This tool works with setuptools_scm for dynamic version derivation from git tags — there is no hardcoded version string in the source code.
Synopsis:
bump-version [patch|minor|major]
Arguments:
| Argument | Default | Description |
|---|---|---|
patch\|minor\|major |
patch |
Which semantic version component to increment |
Environment Variables:
| Variable | Default | Description |
|---|---|---|
START |
0.1.0 |
Initial version if no tag exists |
PREFIX |
v |
Tag prefix (e.g., v for tags like v1.2.3) |
How Versioning Works:
- At a tag: Version is clean, e.g.,
1.2.3 - After a tag: Includes distance and commit hash, e.g.,
1.2.3.post2+g1234abc - Dirty working tree: Adds
.dirtysuffix
Examples:
# Bump patch version (1.2.3 -> 1.2.4)
uv run bump-version
# Bump minor version (1.2.3 -> 1.3.0)
uv run bump-version minor
# Bump major version (1.2.3 -> 2.0.0)
uv run bump-version major
# Check current version
uv run python -m setuptools_scm
Requirements: git, uv, and bump-my-version configured in pyproject.toml.
deriva-ml-install-kernel
Install a Jupyter kernel for the current virtual environment. This allows Jupyter notebooks to use the DerivaML environment with all its dependencies.
Synopsis:
deriva-ml-install-kernel [--install-local]
Arguments:
| Argument | Description |
|---|---|
--install-local |
Install kernel to the venv's prefix directory instead of the user's Jupyter data directory |
The kernel name and display name are derived from the virtual environment's
prompt setting in pyvenv.cfg.
Example Workflow:
# Create virtual environment with a name
uv venv --prompt my-ml-project
# Activate it
source .venv/bin/activate
# Install the Jupyter kernel
uv run deriva-ml-install-kernel
# Output: Installed Jupyter kernel 'my-ml-project' with display name 'Python (my-ml-project)'
# The kernel now appears in Jupyter's kernel selector
jupyter lab
Kernel location: ~/.local/share/jupyter/kernels/ (Linux/macOS)

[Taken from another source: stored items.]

(* ===== verification/AuditSchema.v ===== *)
(** * The serialized audit record and its published schema

    The JSON form of a record, as the [Serialize] derives of
    [hematite-kernel/src/audit.rs], [verdict.rs], [pipeline.rs] and [summary.rs]
    are annotated, the normative schema of [spec/schema/audit-record.schema.json],
    and which records conform to it. *)

From Stdlib Require Import QArith.
From S2P Require Import Prelude Utf8 Net Json Matcher Summary Pipeline Secrets KernelConfig Custody SerdeModel KernelTheorems KernelAudit Dial Tunnel Proxy Http HttpTheorems Listen Emission.
#[local] Close Scope Q_scope.

(** ** JSON documents *)

(** A document: an [f64] is its rational value, a float inside an annotation
    its text. *)
Inductive Json : Type :=
| JNull
| JBool (b : bool)
| JInt (n : Z)
| JF64 (q : Q)
| JRaw (repr : bytes)
| JString (s : bytes)
| JArray (l : list Json)
| JObject (m : list (bytes * Json)).

Fixpoint of_value (v : Value) : Json :=
  match v with
  | Null => JNull
  | Bool b => JBool b
  | Number (PosInt n) | Number (NegInt n) => JInt n
  | Number (Float repr) => JRaw repr
  | String_ s => JString s
  | Array l => JArray (map of_value l)
  | Object m => JObject (map (fun e => (e.1, of_value e.2)) m)
  end.

(** [skip_serializing_if = "Option::is_none"]. *)
Definition optional {A} (key : bytes) (f : A → Json) (o : option A) : list (bytes * Json) :=
  match o with Some a => [(key, f a)] | None => [] end.

(** [skip_serializing_if] of a [bool]. *)
Definition when (b : bool) (key : bytes) (v : Json) : list (bytes * Json) := if b then [(key, v)] else [].

Definition mode_json (m : Mode) : Json :=
  JString (match m with Http => "http"%bs | Https => "https"%bs | Tunnel => "tunnel"%bs end).

Definition action_json (a : Action) : Json :=
  JString (match a with
           | Allow => "allow"%bs | AReject => "reject"%bs | AStub => "stub"%bs | AError => "error"%bs
           | ClientCancel => "client_cancel"%bs
           end).

Definition verdict_json (v : TraceVerdict) : Json :=
  JString (match v with
           | TContinue => "continue"%bs | TReject => "reject"%bs | TStub => "stub"%bs | TError => "error"%bs
           end).

Section json.
(** The text of a message. *)
Context (show : message → bytes).

Definition trace_json (tr : Trace) : Json :=
  JObject ([("name"%bs, JString (trace_name tr)); ("verdict"%bs, verdict_json (trace_verdict tr));
            ("duration_ms"%bs, JF64 (trace_duration_ms tr))]
    ++ optional "error"%bs (fun m => JString (show m)) (trace_error tr)
    ++ when (negb (bool_decide (annotations tr = []))) "annotations"%bs
         (JObject (map (fun e => (e.1, of_value e.2)) (annotations tr)))).

Definition traces_json (trs : list Trace) : Json := JArray (map trace_json trs).

Definition tunnel_json (t : TunnelGroup) : Json :=
  JObject ([("target"%bs, JString (tg_target t)); ("request_transforms"%bs, traces_json (tg_request_transforms t))]
    ++ when (tg_passthrough t) "passthrough"%bs (JBool true)).

Definition guard_json (g : GuardDenial) : Json :=
  JObject [("denied_addr"%bs, JString (denied_addr g)); ("prefix"%bs, JString (denied_prefix g))].

Definition capture_json (c : BodyCapture) : Json :=
  JObject [("request_body"%bs, JString (request_body c));
           ("request_body_truncated"%bs, JBool (request_body_truncated c))].

Definition record_fields (r : AuditRecord) : list (bytes * Json) :=
  [("host"%bs, JString (ar_host r)); ("method"%bs, JString (ar_method r)); ("path"%bs, JString (ar_path r))]
  ++ optional "remote_addr"%bs JString (ar_remote_addr r)
  ++ optional "sni"%bs JString (ar_sni r)
  ++ [("mode"%bs, mode_json (ar_mode r)); ("action"%bs, action_json (ar_action r))]
  ++ optional "status_code"%bs JInt (ar_status_code r)
  ++ [("duration_ms"%bs, JF64 (ar_duration_ms r))]
  ++ optional "rejected_by"%bs JString (ar_rejected_by r)
  ++ optional "stubbed_by"%bs JString (ar_stubbed_by r)
  ++ optional "error"%bs (fun m => JString (show m)) (ar_error r)
  ++ [("request_transforms"%bs, traces_json (ar_request_transforms r));
      ("response_transforms"%bs, traces_json (ar_response_transforms r))]
  ++ optional "tunnel"%bs tunnel_json (ar_tunnel r)
  ++ optional "guard"%bs guard_json (ar_guard r)
  ++ optional "body_capture"%bs capture_json (ar_body_capture r).

Definition record_json (r : AuditRecord) : Json := JObject (record_fields r).

End json.

(** ** Schemas *)

Inductive JsonType : Type := TString | TBoolean | TInteger | TNumber | TArray | TObject.

(** The keywords of JSON Schema the published schema uses; a schema is the
    conjunction of its keywords. [properties] is [closed_] under
    [additionalProperties: false]. *)
Inductive Keyword : Type :=
| KType (t : JsonType)
| KEnum (values : list bytes)
| KConst (v : bytes)
| KTrue
| KMinimum (n : Z)
| KMaximum (n : Z)
| KRequired (names : list bytes)
| KProperties (closed_ : bool) (props : list (bytes * list Keyword))
| KItems (items : list Keyword)
| KIfThen (if_ then_ : list Keyword).

Definition Schema : Type := list Keyword.

Definition has_type (t : JsonType) (v : Json) : bool :=
  match t, v with
  | TString, JString _ | TBoolean, JBool _ | TArray, JArray _ | TObject, JObject _ => true
  | TInteger, JInt _ => true
  | TInteger, JF64 q => (Z.pos (Qden (Qred q)) =? 1)%Z
  | TNumber, (JInt _ | JF64 _ | JRaw _) => true
  | _, _ => false
  end.

(** The bounds of a number that is no annotation. *)
Definition at_least (n : Z) (v : Json) : bool :=
  match v with JInt z => (n <=? z)%Z | JF64 q => Qle_bool (inject_Z n) q | _ => true end.
Definition at_most (n : Z) (v : Json) : bool :=
  match v with JInt z => (z <=? n)%Z | JF64 q => Qle_bool q (inject_Z n) | _ => true end.

Definition is_string (s : bytes) (v : Json) : bool :=
  match v with JString s' => s' ≟ s | _ => false end.

Fixpoint holds (k : Keyword) (v : Json) : bool :=
  match k with
  | KType t => has_type t v
  | KEnum values => existsb (fun s => is_string s v) values
  | KConst s => is_string s v
  | KTrue => match v with JBool true => true | _ => false end
  | KMinimum n => at_least n v
  | KMaximum n => at_most n v
  | KRequired names =>
      match v with JObject m => forallb (fun n => existsb (fun e => e.1 ≟ n) m) names | _ => true end
  | KProperties closed_ props =>
      match v with
      | JObject m =>
          forallb (fun e =>
            (fix look ps := match ps with
                            | [] => negb closed_
                            | (n, s) :: ps => if n ≟ e.1 then forallb (fun k => holds k e.2) s else look ps
                            end) props) m
      | _ => true
      end
  | KItems items =>
      match v with JArray l => forallb (fun x => forallb (fun k => holds k x) items) l | _ => true end
  | KIfThen if_ then_ =>
      negb (forallb (fun k => holds k v) if_) || forallb (fun k => holds k v) then_
  end.

Definition valid (s : Schema) (v : Json) : bool := forallb (fun k => holds k v) s.

(** ** The published schema *)

Definition STRING : Schema := [KType TString].

(** [$defs/traces]. *)
Definition TRACE : Schema :=
  [KType TObject; KRequired ["name"%bs; "verdict"%bs; "duration_ms"%bs];
   KProperties true
     [("name"%bs, STRING);
      ("verdict"%bs, [KEnum ["continue"%bs; "reject"%bs; "stub"%bs; "error"%bs]]);
      ("duration_ms"%bs, [KType TNumber; KMinimum 0]);
      ("error"%bs, STRING);
      ("annotations"%bs, [KType TObject])]].

Definition TRACES : Schema := [KType TArray; KItems TRACE].

Definition TUNNEL : Schema :=
  [KType TObject; KRequired ["target"%bs; "request_transforms"%bs];
   KProperties true [("target"%bs, STRING); ("request_transforms"%bs, TRACES); ("passthrough"%bs, [KTrue])]].

Definition GUARD : Schema :=
  [KType TObject; KRequired ["denied_addr"%bs; "prefix"%bs];
   KProperties true [("denied_addr"%bs, STRING); ("prefix"%bs, STRING)]].

Definition BODY_CAPTURE : Schema :=
  [KType TObject; KRequired ["request_body"%bs; "request_body_truncated"%bs];
   KProperties true [("request_body"%bs, STRING); ("request_body_truncated"%bs, [KType TBoolean])]].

or %APPDATA%\jupyter\kernels\ (Windows).
Data Operations
deriva-ml-split-dataset
Split a DerivaML dataset into training and testing subsets. Follows scikit-learn conventions for split parameters and supports stratified splitting.
Synopsis:
deriva-ml-split-dataset --hostname HOST --catalog-id ID --dataset-rid RID
[--test-size SIZE] [--train-size SIZE] [--seed SEED]
[--stratify-by-column COL] [--element-table TABLE]
[--include-tables TABLES] [--training-types TYPES]
[--testing-types TYPES] [--description DESC]
[--workflow-type TYPE] [--dry-run] [--show-urls]
[--no-shuffle]
Arguments:
| Argument | Default | Description |
|---|---|---|
--hostname |
(required) | Deriva server hostname |
--catalog-id |
(required) | Catalog ID to connect to |
--dataset-rid |
(required) | RID of the source dataset to split |
--domain-schema |
(auto-detected) | Domain schema name |
--test-size |
0.2 |
Test set size as fraction (0-1) or absolute count |
--train-size |
(complement) | Train set size as fraction (0-1) or absolute count |
--seed |
42 |
Random seed for reproducibility |
--no-shuffle |
Do not shuffle before splitting | |
--stratify-by-column |
Column name for stratified splitting (requires --include-tables) |
|
--element-table |
(auto-detected) | Element table to split (e.g., Image) |
--include-tables |
Comma-separated tables for denormalization (required for stratified splitting) | |
--training-types |
Labeled |
Comma-separated dataset types for the training set |
--testing-types |
Labeled |
Comma-separated dataset types for the testing set |
--description |
Description for the parent split dataset | |
--workflow-type |
Dataset_Split |
Workflow type vocabulary term |
--dry-run |
Print the split plan without modifying the catalog | |
--show-urls |
Show Chaise web interface URLs for created datasets |
Examples:
# Simple random 80/20 split
uv run deriva-ml-split-dataset --hostname localhost --catalog-id 9 \
--dataset-rid 28D0
# Stratified split by class label
uv run deriva-ml-split-dataset --hostname localhost --catalog-id 9 \
--dataset-rid 28D0 \
--stratify-by-column Image_Classification_Image_Class \
--include-tables Image,Image_Classification
# Fixed-count split
uv run deriva-ml-split-dataset --hostname localhost --catalog-id 9 \
--dataset-rid 28D0 --train-size 400 --test-size 100
# Dry run (show plan without modifying catalog)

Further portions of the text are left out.